Noiret was born in Lille and studied theatre at Jean Vilar's Théâtre National Populaire in Paris. He made his screen debut, aged 18, in a bit part in Gigi (1948), directed by Jacqueline Audry. Audry cast Noiret again in Olivia (1950). His third film, La Pointe Courte (1955), was also by a woman director, Agnés Varda - her first feature. This was considered to be the first film of the nouvelle vague.

Noiret's film career really took off with Louis Malle's Zazie Dans Le Metro (1960), in which he was delightfully acerbic as Uncle Gabriel, a female impersonator who has to take care of the precocious foul-mouthed pre-teen of the title. Revealing his versatility, he won the best actor award at Venice for his role as the dull but inoffensive husband poisoned by his wife in Thérèse Desqueyroux (1962).

In 1968, Noiret took one of his most typical comic parts, a charming hedonist, in the title role of Alexandre le Bienheureux (Happy Alexander). Alexandre, after the death of his wife, locks himself up in his house with his dog and stays in bed. After two months, he gets up and leads a holiday existence.

After a few excursions into large international co-productions, such as Anatole Litvak's The Night Of The Generals (1967), Alfred Hitchcock's Topaz (1969) and Peter Yates's Murphy's War (1971) in which he walked through minor roles for a major salary, Noiret returned to home territory.

In Marco Ferreri's La Grande Bouffe (Blow Out, 1973), he played a degenerate oedipal judge, hosting three other bored middle-aged men in his villa in order literally to eat themselves to death. This excessive movie about excess was followed by another unsubtle Ferreri film, Touche pas á la Femme Blanche (Don't Touch the White Woman, 1973), a Western parody. More important was L'Horloger de Saint-Paul (The Watchmaker of St Paul, 1974), the first of a dozen films he made with Bertrand Tavernier, who called Noiret "my autobiographical actor" because they both espoused the same perception of "realism". In their first collaboration, Noiret gives a beautifully nuanced performance in the title role as a man leading a quiet life in a Lyons suburb, stunned when he learns that his son is wanted for murder.

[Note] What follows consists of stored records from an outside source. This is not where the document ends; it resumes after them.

(** Whatever calls a service gets, and whatever the supervisor, the factory and the runtime
    raise: when the service says STOPPED or FAILED, it holds no runtime, and the last thing
    it asked of the supervisor was to shut the worker down. *)
Theorem no_worker_is_left_behind {E} (parts : ShadowParts E) cs e :
  let s := run_service_calls parts cs (mk_service SV_STOPPED false None 0 0 0 0 (e, [])) in
  sv_state s = SV_STOPPED \/ sv_state s = SV_FAILED ->
  sv_runtime s = false /\ (snd (sv_env s) = [] \/ last (snd (sv_env s)) = Some C_shutdown).
Proof.
  cbv zeta. set (s0 := mk_service _ _ _ _ _ _ _ _). assert (rests s0) as H0 by (intros _; split; [done|by left]). clearbody s0.
  intros Hst. assert (rests (run_service_calls parts cs s0)) as HR.
  { unfold run_service_calls. clear Hst. revert s0 H0. induction cs as [|c cs IH]; intros s0 H0; [done|]. cbn. apply IH, call_rests, H0. }
  apply HR. by destruct Hst as [-> | ->].
Qed.
(* ===== verification/ShadowHost.v ===== *)
(** * The host of the shadow series

    The class [ShadowRuntimeHost] of [apps/core/shadow_host.py], with [RestartPolicy] and
    [CrashCircuitBreaker] of [apps/core/worker_supervisor.py]: several shadow services are
    polled in turn and recovered with a growing delay.  The services and the clock, the
    resource probe and the jitter are classes over states of their own. *)

From S2P Require Import Prelude Datetime Dec PyFloat Json Domain Market MarketHealth MarketScheduler LiveCandles ShadowService.

(** ** The crash circuit breaker *)

Inductive CrashCircuitState : Type := CC_CLOSED | CC_OPEN | CC_HALF_OPEN.

#[export] Instance CrashCircuitState_eq_dec : EqDecision CrashCircuitState.
Proof. solve_decision. Defined.

Record RestartPolicy : Type := mk_RestartPolicy {
  rp_max_crashes : Z; rp_window_seconds : float; rp_base_delay_seconds : float; rp_max_delay_seconds : float; rp_open_seconds : float
}.

Definition RestartPolicy_post_init (p : RestartPolicy) : res RestartPolicy :=
  _ ← guard_res (0 <? rp_max_crashes p) (ValueError "max_crashes must be positive");
  _ ← guard_res (negb (fleb (fmin (fmin (fmin (rp_window_seconds p) (rp_base_delay_seconds p)) (rp_max_delay_seconds p)) (rp_open_seconds p))
                        (float_of_Z 0)))
        (ValueError "restart durations must be positive");
  Ok p.
(** [_dispatch_rejection_reason] *)
Definition dispatch_rejection_reason (message_id : string) : trader_m (option string) :=
  if String.eqb message_id "" then mret None
  else
    row ← py_try (with_world (world_outbox_message message_id)) (fun _ => Some (mret None));
    mret (message ← row;
          reason ← om_state_reason message;
          let normalized := normalized_reason reason in
          if String.eqb normalized "" then None else Some normalized).

(** A settled order as a sample of its scope, unless it is one already. *)
Definition record_settlement (order_id : string) (pnl : Z) (observed_at : datetime) (t : trader W) : trader W :=
  match tr_order_scope t !! order_id with
  | None => t
  | Some scope =>
      let samples := default [] (tr_performance t !! scope) in
      let t := t <| tr_performance ::= <[ scope := samples ]> |> in
      if existsb (fun x => String.eqb (sm_order_id x) order_id) samples then t
      else t <| tr_performance ::= add_sample scope (mk_PerformanceSample order_id pnl observed_at None) |>
             <| tr_performance_probe_pending ::= fun s => s ∖ {[ scope ]} |>
  end.

(** [notify_order_event] *)
Definition order_event (event : BrokerOrderEvent) (result : BrokerEventApplyResult) (t : trader W) : trader W :=
  match ar_order_state result, tr_inflight_order_ids t with
  | None, _ => t <| tr_inflight_order_ids := None |>
  | Some state, inflight =>
      if bool_decide (ar_status result = EV_CONFLICT) then t <| tr_inflight_order_ids := None |>
      else match inflight with
           | None => t
           | Some ids =>
               let order_id := bo_client_order_ref event in
               if is_terminal state then
                 let t := t <| tr_inflight_order_ids := Some (ids ∖ {[ order_id ]}) |> in
                 let t := match bo_result_minor event with
                          | Some pnl =>
                              if bool_decide (state = SETTLED) && bool_decide (ar_status result ∈ [EV_APPLIED; EV_APPLIED_WITH_GAP])
                              then record_settlement order_id pnl (bo_observed_at event) t else t
                          | None => t
                          end in
                 t <| tr_order_scope ::= delete order_id |>
               else t <| tr_inflight_order_ids := Some ({[ order_id ]} ∪ ids) |>
           end
  end.

Definition notify_order_event (event : BrokerOrderEvent) (result : BrokerEventApplyResult) : trader_m unit :=
  _ ← py_modify (order_event event result);
  notify.

(** [_remember_signal] *)
Definition remember_key (key : signal_key) (t : trader W) : trader W :=
  if bool_decide (key ∈ tr_evaluated_signal_keys t) then t
  else
    let t := t <| tr_evaluated_signal_keys ::= fun s => {[ key ]} ∪ s |> <| tr_evaluated_signal_order ::= fun l => l ++ [key] |> in
    if (512 <? length (tr_evaluated_signal_order t))%nat then
      match tr_evaluated_signal_order t with
      | expired :: rest => t <| tr_evaluated_signal_order := rest |> <| tr_evaluated_signal_keys ::= fun s => s ∖ {[ expired ]} |>
      | [] => t
      end
    else t.

Definition remember_signal (c : ExecutionCandidate) : trader_m unit := py_modify (remember_key (key_of_candidate c)).

(** ** The performance gate *)

Definition set_detail (key : scope_key) (d : gate_detail) : trader_m unit :=
  py_modify (fun t => t <| tr_performance_gate_details ::= <[ key := d ]> |>).

(** The samples of a scope that count: observed since the last reset, in both windows. *)
Definition since_reset (reset_at : option float) (samples : list PerformanceSample) : list PerformanceSample :=
  match reset_at with
  | None => samples
  | Some r => select (fun x => match sm_observed_monotonic x with None => true | Some m => fleb r m end) samples
  end.

Definition windowed (config : DigitRiskConfig) (utc : datetime) (samples : list PerformanceSample) : res (list PerformanceSample) :=
  cutoff ← dt_plus utc (- usec_of_hours (dec_of (dc_performance_window_hours config)));
  Ok (select (fun x => dt_leb cutoff (sm_settled_at x)) (tail_slice (dc_performance_window_trades config) samples)).

Definition pnl_of (samples : list PerformanceSample) : Z := foldr Z.add 0 (sm_pnl_minor <$> samples).

(** Seconds until the cooldown after a settlement ends on the wall clock. *)
Definition utc_remaining (last_settled utc : datetime) : res Z :=
  over ← dt_plus last_settled PERFORMANCE_COOLDOWN_USEC;
  seconds ← int_truediv (instant over - instant utc) 1000000;
  Ok (Z.max 0 (float_trunc seconds)).

(** The cooldown is over; the scope is not held back. *)
Definition grant_probes (c : ExecutionCandidate) (now : float) : trader_m bool :=
  _ ← py_modify (fun t => t <| tr_performance_cooldown_until ::= delete (scope_of c) |>
                            <| tr_performance_probe_remaining ::= <[ scope_of c := PERFORMANCE_PROBE_ORDERS ]> |>);
  _ ← emit (PerformanceProbeGranted (ec_strategy_id c) (ec_symbol c) now PERFORMANCE_PROBE_ORDERS);
  mret false.

(** The branch for a scope whose probes are used up and which awaits no settlement: [true]
    while the cooldown lasts, then new probes are granted. *)
Definition cooldown_or_probes (c : ExecutionCandidate) (required : dec) (last_settled : datetime) (pnl settled : Z) : trader_m bool :=
  let key := scope_of c in
  n ← monotonic;
  until ← py_gets (fun t => tr_performance_cooldown_until t !! key);
  utc ← with_world world_utc;
  left_ ← py_lift (utc_remaining last_settled utc);
  until ← match until with
          | Some u => mret (Some u)
          | None =>
              if 0 <? left_ then
                let u := fadd n (float_of_Z left_) in
                _ ← py_modify (fun t => t <| tr_performance_cooldown_until ::= <[ key := u ]> |>);
                mret (Some u)
              else mret None
          end;
  match until with
  | Some u =>
      if fltb n u then
        seconds ← py_lift (float_int (fsub u n));
        _ ← set_detail key (mk_gate_detail required (ec_estimated_probability_pct c) pnl settled (Z.max 0 seconds) PERFORMANCE_PROBE_ORDERS);
        mret true
      else grant_probes c n
  | None => grant_probes c n
  end.
(** The state after a call, also if it raised. *)
Definition run_trader_op (op : trader_op) t : trader W :=
  match op with
  | OpEvaluate => snd (evaluate_once params t)
  | OpProcess => snd (process_pending_once params t)
  | OpTick => snd (notify_tick t)
  | OpOrderEvent event result => snd (notify_order_event event result t)
  | OpBeginRun => snd (begin_new_run t)
  | OpResume => snd (manual_resume t)
  | OpReload report => snd (reload_runtime_caches report t)
  | OpStart => snd (start_trader t)
  | OpStop => snd (stop_trader t)
  end.

Definition run_trader (ops : list trader_op) t : trader W := fold_left (fun t op => run_trader_op op t) ops t.
End histories.

(** ** One order at a time *)

Section in_flight.
Context {W : Type} `{TraderWorld W}.
Variable params : TraderParams.
Abbreviation recorder := (trader (W * list world_call)).
Implicit Types t : recorder.

(** The trader counts an order as in flight, or does not know. *)
Definition blocked (order_id : string) t : Prop :=
  match tr_inflight_order_ids t with None => True | Some ids => order_id ∈ ids end.

(** The end of an order is reported. *)
Definition releases (order_id : string) (op : trader_op) : bool :=
  match op with
  | OpOrderEvent event result =>
      String.eqb (bo_client_order_ref event) order_id &&
      match ar_order_state result with
      | Some state => is_terminal state && negb (bool_decide (ar_status result = EV_CONFLICT))
      | None => false
      end
  | _ => false
  end.

(** The store listed the order among those that are not terminal, whenever it was asked. *)
Definition still_listed (order_id : string) (calls : list world_call) : Prop :=
  forall rows, CalledOrders rows ∈ calls -> order_id ∈ inflight_of rows.

Section waiting.
Variables (order_id : string) (t0 : recorder).

Definition waiting t : Prop :=
  exists calls, log t = log t0 ++ calls /\ (still_listed order_id calls -> no_submission calls /\ blocked order_id t).

Definition waits t t' : Prop := waiting t -> waiting t'.

#[local] Instance waits_preorder : PreOrder waits.
Proof. split; [intros t Ht; exact Ht|]. intros t1 t2 t3 H1 H2 Ht. by apply H2, H1. Qed.

(** Nothing is submitted, and the orders in flight are kept. *)
Definition calm t t' : Prop := quiet_log (tr_world t) (tr_world t') /\ tr_inflight_order_ids t' = tr_inflight_order_ids t.

#[local] Instance calm_preorder : PreOrder calm.
Proof.
  split; [intros t; split; reflexivity|]. intros t1 t2 t3 [] []. split; [by transitivity (tr_world t2)|congruence].
Qed.

Lemma still_listed_app l1 l2 : still_listed order_id (l1 ++ l2) -> still_listed order_id l1 /\ still_listed order_id l2.
Proof. intros Hl. split; intros rows Hr; apply Hl; set_solver. Qed.

Lemma calm_waits t t' : calm t t' -> waits t t'.
Proof.
  intros [(l & E & N) Ei] (calls & E0 & Hc). exists (calls ++ l). unfold log in *. rewrite E, E0, app_assoc. split; [done|].
  intros [Hl _]%still_listed_app. destruct (Hc Hl) as [N0 Hb]. split; [by apply Forall_app|]. unfold blocked. by rewrite Ei.
Qed.

Lemma calm_steps {A} (m : py recorder A) : steps calm m -> steps waits m.
Proof. apply steps_mono, calm_waits. Qed.

Lemma frame_calm {A} (m : py recorder A) : steps (untouched quiet_log) m -> steps calm m.
Proof. apply steps_mono. intros s s' []. by split. Qed.

Lemma calm_py_modify (f : recorder -> recorder) :
  (forall t, tr_world (f t) = tr_world t /\ tr_inflight_order_ids (f t) = tr_inflight_order_ids t) -> steps calm (py_modify f).
Proof. intros Hf t. destruct (Hf t) as [E1 E2]. split; simpl; [rewrite E1; reflexivity|done]. Qed.

#[local] Hint Extern 1 (steps calm (with_world _)) => (apply frame_calm; auto with steps) : steps.
#[local] Hint Extern 1 (steps calm monotonic) => (apply frame_calm; auto with steps) : steps.
#[local] Hint Extern 1 (steps calm digit_config) => (apply frame_calm; auto with steps) : steps.
#[local] Hint Extern 1 (steps calm (emit _)) => (apply frame_calm; auto with steps) : steps.
#[local] Hint Extern 1 (steps calm (set_reason _ _ _ _ _)) => (apply frame_calm; auto with steps) : steps.
#[local] Hint Extern 3 (steps calm (py_modify _)) => (apply calm_py_modify; intros ?; split; reflexivity) : steps.

Lemma calm_notify : steps calm notify.
Proof. unfold notify. steps_solve. Qed.
#[local] Hint Resolve calm_notify : steps.

Lemma calm_begin : steps calm begin_new_run.
Proof. unfold begin_new_run, was_waiting. steps_solve. Qed.
#[local] Hint Resolve calm_begin : steps.

Lemma calm_resume : steps calm manual_resume.
Proof. unfold manual_resume. steps_solve. Qed.

Lemma calm_start : steps calm start_trader.
Proof. unfold start_trader. steps_solve. Qed.

(** An evaluation does nothing while an order is in flight. *)
Lemma blocked_evaluation t : blocked order_id t -> calm t (snd (evaluate_once params t)).
Proof.
  intros Hb. rewrite evaluate_split. pose proof (remembers_choose params quiet_log t) as [Hw _ _ Hi].
  destruct (choose params t) as [[[n [[[c config] step]|]]|e] t1] eqn:Ech; [|by split..].
  apply choose_inv in Ech as (l & _ & _ & J).
  pose proof (gu_inflight _ _ _ (ju_guarded _ _ _ _ J)) as Hi0. unfold blocked in Hb. rewrite Hi0 in Hb. set_solver.
Qed.

Lemma waits_evaluate : steps waits (evaluate_once params).
Proof.
  intros t (calls & E0 & Hc). destruct (evaluation_grows params t) as (l & E). exists (calls ++ l).
  rewrite E, E0, app_assoc. split; [done|]. intros [Hl _]%still_listed_app. destruct (Hc Hl) as [N0 Hb].
  destruct (blocked_evaluation t Hb) as [(l' & E' & N') Ei]. unfold log in E. rewrite E in E'. apply app_inv_head in E'. subst l'.
  split; [by apply Forall_app|]. unfold blocked. by rewrite Ei.
Qed.
#[local] Hint Resolve waits_evaluate : steps.
#[local] Hint Extern 2 (steps waits (with_world _)) => (apply calm_steps; auto with steps) : steps.
#[local] Hint Extern 2 (steps waits monotonic) => (apply calm_steps; auto with steps) : steps.
#[local] Hint Extern 3 (steps waits (py_modify _)) => (apply calm_steps; auto with steps) : steps.
#[local] Hint Extern 2 (PreOrder waits) => exact waits_preorder : typeclass_instances.

Lemma waits_process : steps waits (process_pending_once params).
Proof. unfold process_pending_once. steps_solve. Qed.

Lemma calm_load rows d : steps calm (load_performance rows d).
Proof. revert d. induction rows as [|row rows IH]; intros d; simpl; steps_solve. Qed.
#[local] Hint Resolve calm_load : steps.

Lemma read_caches_calls t r t' :
  read_caches t = (r, t') ->
  exists calls, log t' = log t ++ calls /\ no_submission calls /\ tr_inflight_order_ids t' = tr_inflight_order_ids t /\
    forall x, r = Ok x -> exists rows, CalledOrders rows ∈ calls /\ fst (fst x) = inflight_of rows.
Proof.
  intros Hrun. assert (Hs : steps calm read_caches) by (unfold read_caches; steps_solve).
  destruct (steps_run _ _ _ _ _ Hs Hrun) as [(l & E & N) Ei]. exists l. split; [done|]. split; [done|]. split; [done|].
  intros x ->. unfold read_caches in Hrun. py_inv Hrun.
  match goal with E1 : with_world world_nonterminal_orders _ = _ |- _ => apply with_recorded in E1 as [w ->] end.
  match goal with E1 : load_performance _ _ _ = _ |- _ => apply (steps_run calm) in E1 as [(l1 & E1' & _) _]; [|auto with steps] end.
  match goal with E1 : with_world world_session_started_at _ = _ |- _ => apply with_recorded in E1 as [? ->] end.
  match goal with E1 : with_world (world_recent_settlements _) _ = _ |- _ => apply with_recorded in E1 as [? ->] end.
  unfold log in *. simpl in *. rewrite E1', !app_nil_r, <- app_assoc in E. apply app_inv_head in E as <-.
  eexists. split; [by left|done].
Qed.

In contrast, their second film together was a period piece, Que La Fête Commence (Let Joy Reign Supreme, 1975) in which the bewigged actor seemed to relish the role of the atheistic Philippe d'Orleans. Tavernier cast him again years later in costume as a shabby ex-musketeer making a living as a fencing master in La Fille d'Artagnan (D'Artagnan's Daughter, 1994). In Tavernier's Le Juge et l'Assassin (The Judge and the Assassin, 1975), Noiret built a complex character, sometimes domineering and chillingly cruel; then quirkily humorous in Coupe de Torchon (Clean Slate, 1981) as a lackadaisical law officer of a west African township in 1938 who undergoes a transformation after shooting a pair of pimps.

Perhaps his finest performance for Tavernier was in La Vie et Rien d'Autre (Life And Nothing But, 1989), exuding gravitas together with a sense of irony as an army officer having to deal with amnesiac survivors after the first world war.

On a lighter note, he was a pompous professor of Greek who falls for Annie Girardot's cop in De Broca's Tendre Poulet (Dear Inspector, 1978) and on honeymoon in the sequel Jupiter's Thigh (1979). He and Girardot made an endearing couple in several films such as The Old Maid (1972). His last film, due out next year, is Trois Amis.

Noiret is survived by his wife, Monique Chaumette, whom he married in 1962, and a daughter.